Significant progress has been made during the past years in our understanding of the mechanisms that control the differentiation of naïve CD4(+) T cells into effector T-cell subsets with distinct functional properties. Previous work allowed the identification of key molecules involved in regulating this highly complex process, such as cytokines and their receptors, signal transducers and transcription factors. More recently, the emphasis of research in this field has been to elucidate how the multiplicity of signals is integrated to shape a T helper subset-specific gene-expression program controlling differentiation and effector functions.

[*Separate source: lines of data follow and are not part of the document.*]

(* ===== verification/UeTracker.v ===== *)
(** * Active UE tracking ([ngscope/src/dciLib/ue_tracker.c])

    Per-RNTI counters and the table of the ten most frequently observed RNTIs,
    kept sorted by in-place shifts and swaps. The 65536-entry arrays are
    indexed by a [uint16_t] and so never left; they are finite maps with
    default 0 (the array of flags is the set of RNTIs it marks). The table is
    a pair of C arrays. *)

From S2P Require Import Prelude NgUtil.

Definition TOPN : Z := 10.
Definition ACTIVE_TTI_T : Z := 20.
Definition ACTIVE_UE_CNT_THD : Z := 50.
Definition ACTIVE_UE_THD_T : Z := 5000.
Definition INACTIVE_UE_THD_T : Z := 500.

Record ngscope_ue_tracker_t := UeTracker {
  active_ue_list : gset Z;
  ue_cnt : gmap Z Z; ue_dl_cnt : gmap Z Z; ue_ul_cnt : gmap Z Z;
  ue_last_active : gmap Z Z; ue_enter_time : gmap Z Z;
  top_N_ue_rnti : list Z; top_N_ue_freq : list Z;
  max_freq_ue : Z; max_dl_freq_ue : Z; max_ul_freq_ue : Z; nof_active_ue : Z
}.

(** Array read. *)
Definition aget (m : gmap Z Z) (i : Z) : Z := default 0 (m !! i).

Lemma aget_eq m i v : aget (<[i := v]> m) i = v.
Proof. unfold aget. by rewrite lookup_insert_eq. Qed.

Lemma aget_ne m i j v : i <> j -> aget (<[i := v]> m) j = aget m j.
Proof. intros H. unfold aget. by rewrite lookup_insert_ne. Qed.

Definition with_top (q : ngscope_ue_tracker_t) (rn fr : list Z) : ngscope_ue_tracker_t :=
  UeTracker (active_ue_list q) (ue_cnt q) (ue_dl_cnt q) (ue_ul_cnt q) (ue_last_active q) (ue_enter_time q)
    rn fr (max_freq_ue q) (max_dl_freq_ue q) (max_ul_freq_ue q) (nof_active_ue q).

(** ** Operations *)

(** The loop stops before index 65535, whose entries keep their value. *)
Definition ngscope_ue_tracker_init (q : ngscope_ue_tracker_t) : ngscope_ue_tracker_t :=
  let keep (m : gmap Z Z) := filter (fun p => p.1 = 65535) m in
  UeTracker (active_ue_list q ∩ {[65535]}) (keep (ue_cnt q)) (keep (ue_dl_cnt q)) (keep (ue_ul_cnt q))
    (keep (ue_last_active q)) (keep (ue_enter_time q))
    (replicate (Z.to_nat TOPN) 0) (replicate (Z.to_nat TOPN) 0) 0 0 0 0.

(** One iteration of the search for the most frequent active RNTI below the
    table. *)
Definition top_n_step (q : ngscope_ue_tracker_t) (max_freq : Z) (acc : Z * Z) (i : Z) : Z * Z :=
  let c := aget (ue_cnt q) i in
  if (c <? max_freq) && (acc.2 <? c) && bool_decide (i ∈ active_ue_list q) then (i, c) else acc.

Definition find_top_n_ue (q : ngscope_ue_tracker_t) (top_n : Z) : option Z :=
  max_freq ← zget (top_N_ue_freq q) (top_n - 1);
  Some (foldl (top_n_step q max_freq) (0, 0) (seqZ 0 65536)).1.

Definition clear_ue (q : ngscope_ue_tracker_t) (rnti : Z) : ngscope_ue_tracker_t :=
  UeTracker (active_ue_list q ∖ {[rnti]}) (<[rnti := 0]> (ue_cnt q)) (<[rnti := 0]> (ue_dl_cnt q))
    (<[rnti := 0]> (ue_ul_cnt q)) (<[rnti := 0]> (ue_last_active q)) (<[rnti := 0]> (ue_enter_time q))
    (top_N_ue_rnti q) (top_N_ue_freq q) (max_freq_ue q) (max_dl_freq_ue q) (max_ul_freq_ue q) (nof_active_ue q).

Definition remove_ue_from_list (q : ngscope_ue_tracker_t) (rnti : Z) : option ngscope_ue_tracker_t :=
  let q := clear_ue q rnti in
  i ← find_from (top_N_ue_rnti q) rnti 0 (Z.to_nat TOPN);
  if i <? 0 then Some q
  else
    rn ← shift_array_uint16_left (top_N_ue_rnti q) TOPN i;
    fr ← shift_array_uint32_left (top_N_ue_freq q) TOPN i;
    rn ← zset rn (TOPN - 1) 0;
    fr ← zset fr (TOPN - 1) 0;
    let q := with_top q rn fr in
    index ← find_top_n_ue q (TOPN - 1);
    if 0 <? index then
      rn ← zset rn (TOPN - 1) (u16 index);
      fr ← zset fr (TOPN - 1) (aget (ue_cnt q) index);
      Some (with_top q rn fr)
    else Some q.

(** First index of the table whose frequency is below [v], or -1; the table
    loops stop there. *)
Fixpoint first_below (fr : list Z) (v i : Z) (fuel : nat) : option Z :=
  match fuel with
  | O => Some (-1)
  | S n => f ← zget fr i; if f <? v then Some i else first_below fr v (i + 1) n
  end.

Definition update_ue_tracker_topN (q : ngscope_ue_tracker_t) (rnti : Z)
  : option (bool * ngscope_ue_tracker_t) :=
  let cnt := aget (ue_cnt q) rnti in
  idx ← find_from (top_N_ue_rnti q) rnti 0 (Z.to_nat TOPN);
  if 0 <=? idx then
    fr ← zset (top_N_ue_freq q) idx cnt;
    i ← first_below fr cnt 0 (Z.to_nat TOPN);
    if (0 <=? i) && (i <? idx) then
      rn ← swap_array_uint16 (top_N_ue_rnti q) TOPN i idx;
      fr ← swap_array_uint32 fr TOPN i idx;
      Some (true, with_top q rn fr)
    else Some (false, with_top q (top_N_ue_rnti q) fr)
  else if bool_decide (rnti ∈ active_ue_list q) then
    i ← first_below (top_N_ue_freq q) cnt 0 (Z.to_nat TOPN);
    if 0 <=? i then
      fr ← shift_array_uint32_right (top_N_ue_freq q) TOPN i;
      fr ← zset fr i cnt;
      rn ← shift_array_uint16_right (top_N_ue_rnti q) TOPN i;
      rn ← zset rn i rnti;
      Some (true, with_top q rn fr)
    else Some (false, q)
  else Some (false, q).

(** The test of one RNTI; an RNTI that was not observed is left alone in both
    branches of the C code. *)
Definition kick_ue (tti : Z) (q : ngscope_ue_tracker_t) (i : Z) : option ngscope_ue_tracker_t :=
  if aget (ue_cnt q) i =? 0 then Some q
  else
    t_diff ← tti_difference (aget (ue_last_active q) i) tti;
    let thd := if bool_decide (i ∈ active_ue_list q) then ACTIVE_UE_THD_T else INACTIVE_UE_THD_T in
    if thd <=? t_diff then remove_ue_from_list q i else Some q.

Definition kick_inactive_ue (q : ngscope_ue_tracker_t) (tti : Z) : option (ngscope_ue_tracker_t * Z) :=
  for_range 0 65536
    (fun '(q, active_ue) i =>
       q ← kick_ue tti q i;
       Some (q, if bool_decide (i ∈ active_ue_list q) then active_ue + 1 else active_ue)) (q, 0).

Definition ngscope_ue_tracker_enqueue_ue_rnti (q : ngscope_ue_tracker_t) (tti rnti : Z) (dl : bool)
  : option ngscope_ue_tracker_t :=
  let enter := if aget (ue_cnt q) rnti =? 0 then <[rnti := tti]> (ue_enter_time q) else ue_enter_time q in
  let cnt := <[rnti := u32 (aget (ue_cnt q) rnti + 1)]> (ue_cnt q) in
  let dlc := if dl then <[rnti := u32 (aget (ue_dl_cnt q) rnti + 1)]> (ue_dl_cnt q) else ue_dl_cnt q in
  let ulc := if dl then ue_ul_cnt q else <[rnti := u32 (aget (ue_ul_cnt q) rnti + 1)]> (ue_ul_cnt q) in
  d ← tti_difference (aget (ue_last_active q) rnti) tti;
  let act := if (d <? ACTIVE_TTI_T) || (ACTIVE_UE_CNT_THD <? aget cnt rnti)
             then {[rnti]} ∪ active_ue_list q else active_ue_list q in
  snd <$> update_ue_tracker_topN
    (UeTracker act cnt dlc ulc (<[rnti := tti]> (ue_last_active q)) enter
       (top_N_ue_rnti q) (top_N_ue_freq q) (max_freq_ue q) (max_dl_freq_ue q) (max_ul_freq_ue q)
       (nof_active_ue q)) rnti.

Definition ngscope_ue_tracker_update_per_tti (q : ngscope_ue_tracker_t) (tti : Z)
  : option ngscope_ue_tracker_t :=
  '(q, n) ← kick_inactive_ue q tti;
  Some (UeTracker (active_ue_list q) (ue_cnt q) (ue_dl_cnt q) (ue_ul_cnt q) (ue_last_active q)
          (ue_enter_time q) (top_N_ue_rnti q) (top_N_ue_freq q) (max_freq_ue q) (max_dl_freq_ue q)
          (max_ul_freq_ue q) (u16 n)).

(** ** The table invariant

    The table is a list [L] of (RNTI, frequency) pairs, most frequent first;
    unused entries are (0, 0), used ones carry the RNTI's counter. *)

Definition entry_ok (cnt : gmap Z Z) (p : Z * Z) : Prop :=
  p = (0, 0) \/ (p.1 <> 0 /\ p.2 = aget cnt p.1 /\ 0 < p.2).

Definition desc : list Z -> Prop := StronglySorted (fun x y => y <= x).

Record table (cnt : gmap Z Z) (L : list (Z * Z)) : Prop := Table {
  tb_len : zlen L = TOPN;
  tb_sorted : desc (snd <$> L);
  tb_entries : Forall (entry_ok cnt) L;
  tb_nodup : NoDup (filter (fun r => r <> 0) (fst <$> L))
}.

Definition top_inv (q : ngscope_ue_tracker_t) : Prop :=
  exists L, top_N_ue_rnti q = fst <$> L /\ top_N_ue_freq q = snd <$> L /\ table (ue_cnt q) L.

(** Every active RNTI outside the table is at most as frequent as all of it. *)
Definition top_complete (q : ngscope_ue_tracker_t) : Prop :=
  forall r, r <> 0 -> r ∈ active_ue_list q -> r ∉ top_N_ue_rnti q ->
    Forall (fun f => aget (ue_cnt q) r <= f) (top_N_ue_freq q).

Lemma desc_app l1 l2 :
  desc (l1 ++ l2) <-> desc l1 /\ desc l2 /\ forall x y, x ∈ l1 -> y ∈ l2 -> y <= x.
Proof. unfold desc. rewrite StronglySorted_app. naive_solver. Qed.

Lemma desc_cons x l : desc (x :: l) <-> desc l /\ forall y, y ∈ l -> y <= x.
Proof. unfold desc. rewrite StronglySorted_cons, Forall_forall. naive_solver. Qed.

(** A search of the table stops at the first entry. *)
Lemma find_from_hit (l1 : list Z) e l2 n :
  e ∉ l1 -> n = length (l1 ++ e :: l2) ->
  find_from (l1 ++ e :: l2) e 0 n = Some (zlen l1).
Proof.
  intros Hno ->. rewrite find_from_spec by (unfold zlen; lia).
  change (Z.to_nat 0) with 0%nat. rewrite drop_0, firstn_all.
  assert (list_find (eq e) (l1 ++ e :: l2) = Some (length l1, e)) as ->; [| done].
  apply list_find_Some. split_and!; [by apply list_lookup_middle | done |].
  intros j y Hj Hlt <-. rewrite lookup_app_l in Hj by done. by apply Hno, (list_elem_of_lookup_2 _ j).
Qed.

In this review we will highlight advances that have been made in unravelling the genetic and epigenetic networks controlling differentiation of naïve CD4(+) T cells into interferon-gamma(IFN-gamma)-secreting T helper type 1 (Th1) cells.

Figure 1

Early induction of interleukin-12 receptor β2 (IL12RB2) expression during T helper type 1 (Th1) cell development: a model. The inaccessible chromatin structure at the IL12RB2 locus prevents transcription of this gene in naïve CD4⁺ T cells. T-cell receptor (TCR) signalling is necessary and sufficient to induce the initial opening of the regulatory regions, mediated by the Brahma-related gene (BRG1)/Brahma (BRM)-associated factor (BAF complex) and histone acetylation, resulting in low-level IL12RB2 gene transcription and responsiveness to IL-12. Subsequently, signal transducer and activator of transcription 4 (STAT4) activation is necessary to induce further recruitment of BRG1 and increased histone acetylation that results in high-level IL-12Rβ2 gene transcription and Th1 lineage commitment (from Ref. 16).

Figure 2

The Ifng locus and its epigenetic modifications in naïve CD4, T helper type 1 (Th1) and T helper type 2 (Th2) cells. Composite pattern of conserved non-coding sequences (CNS; grey bar), DNAse I hypersensitivity (downward black arrows), histone H4 acetylation (green circles), histone H3 acetylation (green squares), histone H3 lysine 4 dimethylation (H3K4me2; blue squares), histone H3 lysine 27 dimethylation (H3K27me2; red squares) and cytosine–phosphate–guanosine (CpG) methylation (red stars) at the Ifng locus in naïve CD4, Th1 and Th2 cells. This diagram does not depict quantitative changes of DNAse I hypersensitivity, enrichment for histone modifications and DNA methylation in naive, Th1 and Th2 cells. (Adapted from Ref. compiled with data from Ref. –.) For reasons of clarity, quantitative changes of epigenetic marks have not been depicted.